Lemma take_aset (ret : list Z) pos c S :
  pos = zlen S -> take (Z.to_nat pos) ret = S -> 0 <= pos < zlen ret ->
  aset ret pos c = Done (zinsert pos c ret) /\ zlen (zinsert pos c ret) = zlen ret /\
  take (Z.to_nat (pos + 1)) (zinsert pos c ret) = S ++ [c].
Proof.
  intros -> HS Hp. rewrite aset_zinsert, zlen_zinsert by lia. split; [done|]. split; [done|].
  unfold zinsert. replace (Z.to_nat (zlen S + 1)) with (Datatypes.S (Z.to_nat (zlen S))) by lia.
  unfold zlen in *. rewrite (take_S_r _ _ c) by (apply list_lookup_insert_eq; lia). f_equal. by rewrite take_insert_ge by lia.
Qed.

Lemma zlookup_last (l : list Z) x : l @@ (zlen l - 1) = Some x -> exists l', l = l' ++ [x].
Proof.
  destruct l as [|y l _] using rev_ind; [done|]. rewrite zlookup_end by (rewrite zlen_app; unfold zlen; simpl; lia).
  intros [= ->]. by exists l.
Qed.

(** Two dots at the end, behind a separator or the beginning. *)
Lemma up_chars F t : (F = [] \/ exists X, F = X ++ [SLASH]) -> comp t ->
  (F ++ t) @@ (zlen (F ++ t) - 2) = Some DOT -> (F ++ t) @@ (zlen (F ++ t) - 1) = Some DOT -> t = UP.
Proof.
  intros HF [_ Ht] H2 H1. apply zlookup_last in H1 as [L1 E1]. rewrite E1, zlen_app in H2. change (zlen [DOT]) with 1 in H2.
  replace (zlen L1 + 1 - 2) with (zlen L1 - 1) in H2 by lia. rewrite zlookup_app_l in H2 by lia.
  apply zlookup_last in H2 as [L2 ->].
  assert (forall L, F = L ++ [DOT] -> False) as HnF.
  { intros L EL. destruct HF as [->|[X ->]]; [by destruct L|]. by apply app_inj_tail in EL as [_ ?]. }
  destruct t as [|y t _] using rev_ind; [rewrite app_nil_r in E1; by apply HnF in E1|].
  rewrite (assoc_L (++)) in E1. apply app_inj_tail in E1 as [E1 ->].
  destruct t as [|x t _] using rev_ind; [rewrite app_nil_r in E1; by apply HnF in E1|].
  rewrite (assoc_L (++)) in E1. apply app_inj_tail in E1 as [E1 ->].
  destruct Ht as [Ht|Ht]; [done|]. rewrite <- (assoc_L (++)) in Ht. by apply plain_no_up in Ht as [].
Qed.

(** ** The parent *)

Section go_up.
Context (ret : list Z) (out : list (list Z)).
Notation S := (flat (rev out)).
Notation pos := (zlen S).
Context (Hcomp : Forall comp out) (HS : take (Z.to_nat pos) ret = S) (Hroom : pos + 3 <= zlen ret).

Lemma put_up_spec c : exists ret', put_up ret pos c = Done (pos + 3, ret') /\ zlen ret' = zlen ret /\
  take (Z.to_nat (pos + 3)) ret' = S ++ UP ++ [c].
Proof.
  pose proof (zlen_nonneg S). unfold put_up.
  destruct (take_aset ret pos DOT S eq_refl HS ltac:(lia)) as (-> & E1 & T1). mcompute.
  destruct (take_aset _ (pos + 1) DOT (S ++ [DOT]) ltac:(by rewrite zlen_app) T1 ltac:(lia)) as (-> & E2 & T2). mcompute.
  replace (pos + 1 + 1) with (pos + 2) in T2 by lia.
  destruct (take_aset _ (pos + 2) c ((S ++ [DOT]) ++ [DOT]) ltac:(rewrite !zlen_app; unfold zlen; simpl; lia) T2 ltac:(lia)) as (-> & E3 & T3).
  mcompute. eexists. split; [reflexivity|]. split; [lia|]. replace (pos + 3) with (pos + 2 + 1) by lia.
  rewrite T3, <- !(assoc_L (++)). done.
Qed.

ASSIGNMENT => Each line from the one holding "Notation S := (flat (rev out))." down to the end of the records above is to be repeated exactly; no other line belongs in the reply.

SOLUTION TO THIS TASK =>
Notation S := (flat (rev out)).
Notation pos := (zlen S).
Context (Hcomp : Forall comp out) (HS : take (Z.to_nat pos) ret = S) (Hroom : pos + 3 <= zlen ret).

Lemma put_up_spec c : exists ret', put_up ret pos c = Done (pos + 3, ret') /\ zlen ret' = zlen ret /\
  take (Z.to_nat (pos + 3)) ret' = S ++ UP ++ [c].
Proof.
  pose proof (zlen_nonneg S). unfold put_up.
  destruct (take_aset ret pos DOT S eq_refl HS ltac:(lia)) as (-> & E1 & T1). mcompute.
  destruct (take_aset _ (pos + 1) DOT (S ++ [DOT]) ltac:(by rewrite zlen_app) T1 ltac:(lia)) as (-> & E2 & T2). mcompute.
  replace (pos + 1 + 1) with (pos + 2) in T2 by lia.
  destruct (take_aset _ (pos + 2) c ((S ++ [DOT]) ++ [DOT]) ltac:(rewrite !zlen_app; unfold zlen; simpl; lia) T2 ltac:(lia)) as (-> & E3 & T3).
  mcompute. eexists. split; [reflexivity|]. split; [lia|]. replace (pos + 3) with (pos + 2 + 1) by lia.
  rewrite T3, <- !(assoc_L (++)). done.
Qed.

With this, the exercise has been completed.